# AIM OF THE TASK
Only the lines from the one holding "apply elem_of_teams_of. split;" to the final line of the material below belong in the answer, transcribed exactly.

--

(* ===== verification/ArenaTables.v ===== *)
(** * ArenaTables: what the character database has of arena teams

    The tables [arena_team], [arena_team_member] and [character_arena_stats] and those of
    petitions, as finite maps from their primary keys [sql/base/characters_database.sql],
    and the statements of [shared/Database/Implementation/CharacterDatabase.cpp] that
    write them. A statement whose connection is asynchronous is put in a queue; a worker
    thread executes the queue in its order, while queries read the tables at once. *)
From S2P Require Import Prelude.
#[global] Open Scope Z_scope.

Module ArenaTables.

(** ** Rows *)
Record Emblem := mkEmblem { BackgroundColor : Z; EmblemStyle : Z; EmblemColor : Z; BorderStyle : Z; BorderColor : Z }.
Record ArenaTeamStats := mkStats { Rating : Z; s_WeekGames : Z; s_WeekWins : Z; s_SeasonGames : Z; s_SeasonWins : Z; Rank : Z }.

(** [arena_team] *)
Record TeamRow := mkTeamRow { tr_name : list Z; tr_captain : Z; tr_type : Z; tr_emblem : Emblem; tr_stats : ArenaTeamStats }.
(** [arena_team_member] *)
Record MemberRow := mkMemberRow {
  mr_weekGames : Z; mr_weekWins : Z; mr_seasonGames : Z; mr_seasonWins : Z; mr_personalRating : Z }.
(** [petition] by owner and type, [petition_sign] by petition and player. *)
Record PetitionRow := mkPetition { pe_guid : Z; pe_name : list Z }.
Record SignRow := mkSign { sg_owner : Z; sg_account : Z; sg_type : Z }.

#[global] Instance Emblem_eq_dec : EqDecision Emblem.
Proof. solve_decision. Defined.
#[global] Instance ArenaTeamStats_eq_dec : EqDecision ArenaTeamStats.
Proof. solve_decision. Defined.
#[global] Instance TeamRow_eq_dec : EqDecision TeamRow.
Proof. solve_decision. Defined.
#[global] Instance MemberRow_eq_dec : EqDecision MemberRow.
Proof. solve_decision. Defined.

Record Tables := mkTables {
  arena_team : gmap Z TeamRow;
  arena_team_member : gmap (Z * Z) MemberRow;        (* team and player *)
  character_arena_stats : gmap (Z * Z) Z;            (* player and slot *)
  petition : gmap (Z * Z) PetitionRow;
  petition_sign : gmap (Z * Z) SignRow;
  arenaPoints : gmap Z Z                             (* a column of [characters] *)
}.

(** ** Statements *)
Inductive statement :=
| CHAR_INS_ARENA_TEAM (id : Z) (name : list Z) (captain type rating : Z) (e : Emblem)
| CHAR_INS_ARENA_TEAM_MEMBER (id guid : Z)
| CHAR_DEL_ARENA_TEAM (id : Z)
| CHAR_DEL_ARENA_TEAM_MEMBERS (id : Z)
| CHAR_UPD_ARENA_TEAM_CAPTAIN (captain id : Z)
| CHAR_DEL_ARENA_TEAM_MEMBER (id guid : Z)
| CHAR_UPD_ARENA_TEAM_STATS (rating weekGames weekWins seasonGames seasonWins rank id : Z)
| CHAR_UPD_ARENA_TEAM_MEMBER (personalRating weekGames weekWins seasonGames seasonWins id guid : Z)
| CHAR_REP_CHARACTER_ARENA_STATS (guid slot matchMakerRating : Z)
| DELETE_stray_members
| CHAR_UPD_CHAR_ARENA_POINTS (points guid : Z)
| CHAR_UDP_CHAR_ARENA_POINTS (points guid : Z)
| CHAR_INS_PETITION (owner petitionguid : Z) (name : list Z) (type : Z)
| CHAR_INS_PETITION_SIGNATURE (owner petitionguid player account : Z)
| CHAR_UPD_PETITION_NAME (name : list Z) (petitionguid : Z)
| CHAR_DEL_ALL_PETITION_SIGNATURES (player : Z)
| CHAR_DEL_PETITION_SIGNATURE (player type : Z)
| CHAR_DEL_PETITION_BY_OWNER (owner : Z)
| CHAR_DEL_PETITION_SIGNATURE_BY_OWNER (owner : Z)
| CHAR_DEL_PETITION_BY_OWNER_AND_TYPE (owner type : Z)
| CHAR_DEL_PETITION_SIGNATURE_BY_OWNER_AND_TYPE (owner type : Z)
| CHAR_DEL_PETITION_BY_GUID (petitionguid : Z)
| CHAR_DEL_PETITION_SIGNATURE_BY_GUID (petitionguid : Z)
| DELETE_petitions (guids : list Z)
| DELETE_petition_signs (guids : list Z).

Definition on_team_rows (f : gmap Z TeamRow -> gmap Z TeamRow) (T : Tables) : Tables :=
  mkTables (f (arena_team T)) (arena_team_member T) (character_arena_stats T) (petition T) (petition_sign T) (arenaPoints T).
Definition on_member_rows (f : gmap (Z * Z) MemberRow -> gmap (Z * Z) MemberRow) (T : Tables) : Tables :=
  mkTables (arena_team T) (f (arena_team_member T)) (character_arena_stats T) (petition T) (petition_sign T) (arenaPoints T).
Definition on_arena_stats (f : gmap (Z * Z) Z -> gmap (Z * Z) Z) (T : Tables) : Tables :=
  mkTables (arena_team T) (arena_team_member T) (f (character_arena_stats T)) (petition T) (petition_sign T) (arenaPoints T).
Definition on_petitions (f : gmap (Z * Z) PetitionRow -> gmap (Z * Z) PetitionRow) (T : Tables) : Tables :=
  mkTables (arena_team T) (arena_team_member T) (character_arena_stats T) (f (petition T)) (petition_sign T) (arenaPoints T).
Definition on_signs (f : gmap (Z * Z) SignRow -> gmap (Z * Z) SignRow) (T : Tables) : Tables :=
  mkTables (arena_team T) (arena_team_member T) (character_arena_stats T) (petition T) (f (petition_sign T)) (arenaPoints T).
Definition on_points (f : gmap Z Z -> gmap Z Z) (T : Tables) : Tables :=
  mkTables (arena_team T) (arena_team_member T) (character_arena_stats T) (petition T) (petition_sign T) (f (arenaPoints T)).

(** [INSERT]: an error, and no row, when the key is there. *)
Definition insert_new {K A} `{Countable K} (k : K) (a : A) (m : gmap K A) : gmap K A :=
  match m !! k with Some _ => m | None => <[k := a]> m end.

Definition set_captain (captain : Z) (r : TeamRow) : TeamRow := mkTeamRow (tr_name r) captain (tr_type r) (tr_emblem r) (tr_stats r).
Definition set_stats (s : ArenaTeamStats) (r : TeamRow) : TeamRow := mkTeamRow (tr_name r) (tr_captain r) (tr_type r) (tr_emblem r) s.

(** The defaults of the columns that [CHAR_INS_ARENA_TEAM] and
    [CHAR_INS_ARENA_TEAM_MEMBER] leave out. *)
Definition new_stats (rating : Z) : ArenaTeamStats := mkStats rating 0 0 0 0 0.
Definition new_member_row : MemberRow := mkMemberRow 0 0 0 0 0.

Definition exec (s : statement) (T : Tables) : Tables :=
  match s with
  | CHAR_INS_ARENA_TEAM id name captain type rating e =>
      on_team_rows (insert_new id (mkTeamRow name captain type e (new_stats rating))) T
  | CHAR_INS_ARENA_TEAM_MEMBER id guid => on_member_rows (insert_new (id, guid) new_member_row) T
  | CHAR_DEL_ARENA_TEAM id => on_team_rows (delete id) T
  | CHAR_DEL_ARENA_TEAM_MEMBERS id => on_member_rows (filter (fun kv => kv.1.1 <> id)) T
  | CHAR_UPD_ARENA_TEAM_CAPTAIN captain id => on_team_rows (alter (set_captain captain) id) T
  | CHAR_DEL_ARENA_TEAM_MEMBER id guid => on_member_rows (delete (id, guid)) T
  | CHAR_UPD_ARENA_TEAM_STATS rating wg ww sg sw rank id => on_team_rows (alter (set_stats (mkStats rating wg ww sg sw rank)) id) T
  | CHAR_UPD_ARENA_TEAM_MEMBER rating wg ww sg sw id guid =>
      on_member_rows (alter (fun _ => mkMemberRow wg ww sg sw rating) (id, guid)) T
  | CHAR_REP_CHARACTER_ARENA_STATS guid slot mmr => on_arena_stats (insert (guid, slot) mmr) T
  | DELETE_stray_members => on_member_rows (filter (fun kv => kv.1.1 ∈ dom (arena_team T))) T
  | CHAR_UPD_CHAR_ARENA_POINTS points guid => on_points (alter (Z.add points) guid) T
  | CHAR_UDP_CHAR_ARENA_POINTS points guid => on_points (alter (fun _ => points) guid) T
  | CHAR_INS_PETITION owner guid name type => on_petitions (insert_new (owner, type) (mkPetition guid name)) T
  | CHAR_INS_PETITION_SIGNATURE owner guid player account => on_signs (insert_new (guid, player) (mkSign owner account 0)) T
  | CHAR_UPD_PETITION_NAME name guid =>
      on_petitions (fmap (fun r => if pe_guid r =? guid then mkPetition guid name else r)) T
  | CHAR_DEL_ALL_PETITION_SIGNATURES player => on_signs (filter (fun kv => kv.1.2 <> player)) T
  | CHAR_DEL_PETITION_SIGNATURE player type => on_signs (filter (fun kv => ~ (kv.1.2 = player /\ sg_type kv.2 = type))) T
  | CHAR_DEL_PETITION_BY_OWNER owner => on_petitions (filter (fun kv => kv.1.1 <> owner)) T
  | CHAR_DEL_PETITION_SIGNATURE_BY_OWNER owner => on_signs (filter (fun kv => sg_owner kv.2 <> owner)) T
  | CHAR_DEL_PETITION_BY_OWNER_AND_TYPE owner type => on_petitions (delete (owner, type)) T
  | CHAR_DEL_PETITION_SIGNATURE_BY_OWNER_AND_TYPE owner type =>
      on_signs (filter (fun kv => ~ (sg_owner kv.2 = owner /\ sg_type kv.2 = type))) T
  | CHAR_DEL_PETITION_BY_GUID guid => on_petitions (filter (fun kv => pe_guid kv.2 <> guid)) T
  | CHAR_DEL_PETITION_SIGNATURE_BY_GUID guid => on_signs (filter (fun kv => kv.1.1 <> guid)) T
  | DELETE_petitions guids => on_petitions (filter (fun kv => pe_guid kv.2 ∉ guids)) T
  | DELETE_petition_signs guids => on_signs (filter (fun kv => kv.1.1 ∉ guids)) T
  end.

(** A transaction is a sequence of statements that nothing comes between. *)
Definition exec_all (l : list statement) (T : Tables) : Tables := foldl (fun T s => exec s T) T l.

Lemma exec_all_cons s l T : exec_all (s :: l) T = exec_all l (exec s T).
Proof. done. Qed.
#[global] Arguments exec_all : simpl never.
Lemma exec_all_app l1 l2 T : exec_all (l1 ++ l2) T = exec_all l2 (exec_all l1 T).
Proof. apply foldl_app. Qed.

(** ** Queries *)

(** [CHAR_SEL_ARENA_TEAM_ID_BY_PLAYER_GUID]: the teams of a type that a player is a member
    of; [CHAR_SEL_PLAYER_ARENA_TEAMS]: those of all types. *)
Definition teams_of (guid : Z) (ok : TeamRow -> bool) (T : Tables) : list Z :=
  omap (fun kv => if (kv.1.2 =? guid) && match arena_team T !! kv.1.1 with Some r => ok r | None => false end
                  then Some kv.1.1 else None) (map_to_list (arena_team_member T)).
Definition team_id_by_guid (guid type : Z) (T : Tables) : option Z := head (teams_of guid (fun r => tr_type r =? type) T).
Definition player_arena_teams (guid : Z) (T : Tables) : list Z := teams_of guid (fun _ => true) T.

(** [CHAR_SEL_PETITION]: owner, name and type. *)
Definition sel_petition (guid : Z) (T : Tables) : option (Z * list Z * Z) :=
  head (omap (fun kv => if pe_guid kv.2 =? guid then Some (kv.1.1, pe_name kv.2, kv.1.2) else None) (map_to_list (petition T))).
(** [CHAR_SEL_PETITION_SIGNATURE]: the players. *)
Definition sel_signatures (guid : Z) (T : Tables) : list Z :=
  omap (fun kv => if kv.1.1 =? guid then Some kv.1.2 else None) (map_to_list (petition_sign T)).
(** [CHAR_SEL_PETITION_SIG_BY_ACCOUNT]. *)
Definition signed_by_account (account guid : Z) (T : Tables) : bool :=
  existsb (fun kv => (sg_account kv.2 =? account) && (kv.1.1 =? guid)) (map_to_list (petition_sign T)).
(** [CHAR_SEL_PETITION_SIG_BY_GUID_TYPE], [CHAR_SEL_PETITION_SIG_BY_GUID]: owners and
    petitions. *)
Definition signs_of (player : Z) (ok : SignRow -> bool) (T : Tables) : list (Z * Z) :=
  omap (fun kv => if (kv.1.2 =? player) && ok kv.2 then Some (sg_owner kv.2, kv.1.1) else None) (map_to_list (petition_sign T)).
(** [CHAR_SEL_PETITION_BY_OWNER]. *)
Definition petition_by_owner (owner type : Z) (T : Tables) : list Z :=
  match petition T !! (owner, type) with Some r => [pe_guid r] | None => [] end.

Lemma elem_of_teams_of guid ok T id :
  id ∈ teams_of guid ok T <-> is_Some (arena_team_member T !! (id, guid)) /\ exists r, arena_team T !! id = Some r /\ ok r = true.
Proof.
  unfold teams_of. rewrite list_elem_of_omap. split.
  - intros ([[i g] m] & Hin & H). apply elem_of_map_to_list in Hin. cbn in H. destruct (Z.eqb_spec g guid) as [->|]; [|done].
    destruct (arena_team T !! i) as [r|] eqn:Hr; [|done]. cbn in H. destruct (ok r) eqn:Ho; [|done]. naive_solver.
  - intros [[m Hm] (r & Hr & Ho)]. exists (id, guid, m). split; [by apply elem_of_map_to_list|]. cbn.
    by rewrite Z.eqb_refl, Hr, Ho.
Qed.

Lemma team_id_by_guid_None guid type T :
  team_id_by_guid guid type T = None <->
  forall id r, arena_team T !! id = Some r -> tr_type r = type -> arena_team_member T !! (id, guid) = None.
Proof.
  unfold team_id_by_guid. rewrite head_None. split.
  - intros He id r Hr <-. destruct (arena_team_member T !! (id, guid)) eqn:Hm; [|done].
    assert (id ∈ teams_of guid (fun r' => tr_type r' =? tr_type r) T) as Hin; [|rewrite He in Hin; set_solver].
    apply elem_of_teams_of. split; [by eexists|]. exists r. by rewrite Z.eqb_refl.
  - intros H. destruct (teams_of guid _ T) as [|id l] eqn:He; [done|].
    assert (id ∈ teams_of guid (fun r => tr_type r =? type) T) as Hin; [rewrite He; set_solver|].
    apply elem_of_teams_of in Hin as [[m Hm] (r & Hr & Ht%Z.eqb_eq)]. by rewrite (H id r Hr Ht) in Hm.
Qed.

End ArenaTables.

--

# RESPONSE AREA
    apply elem_of_teams_of. split; [by eexists|]. exists r. by rewrite Z.eqb_refl.
  - intros H. destruct (teams_of guid _ T) as [|id l] eqn:He; [done|].
    assert (id ∈ teams_of guid (fun r => tr_type r =? type) T) as Hin; [rewrite He; set_solver|].
    apply elem_of_teams_of in Hin as [[m Hm] (r & Hr & Ht%Z.eqb_eq)]. by rewrite (H id r Hr Ht) in Hm.
Qed.

End ArenaTables.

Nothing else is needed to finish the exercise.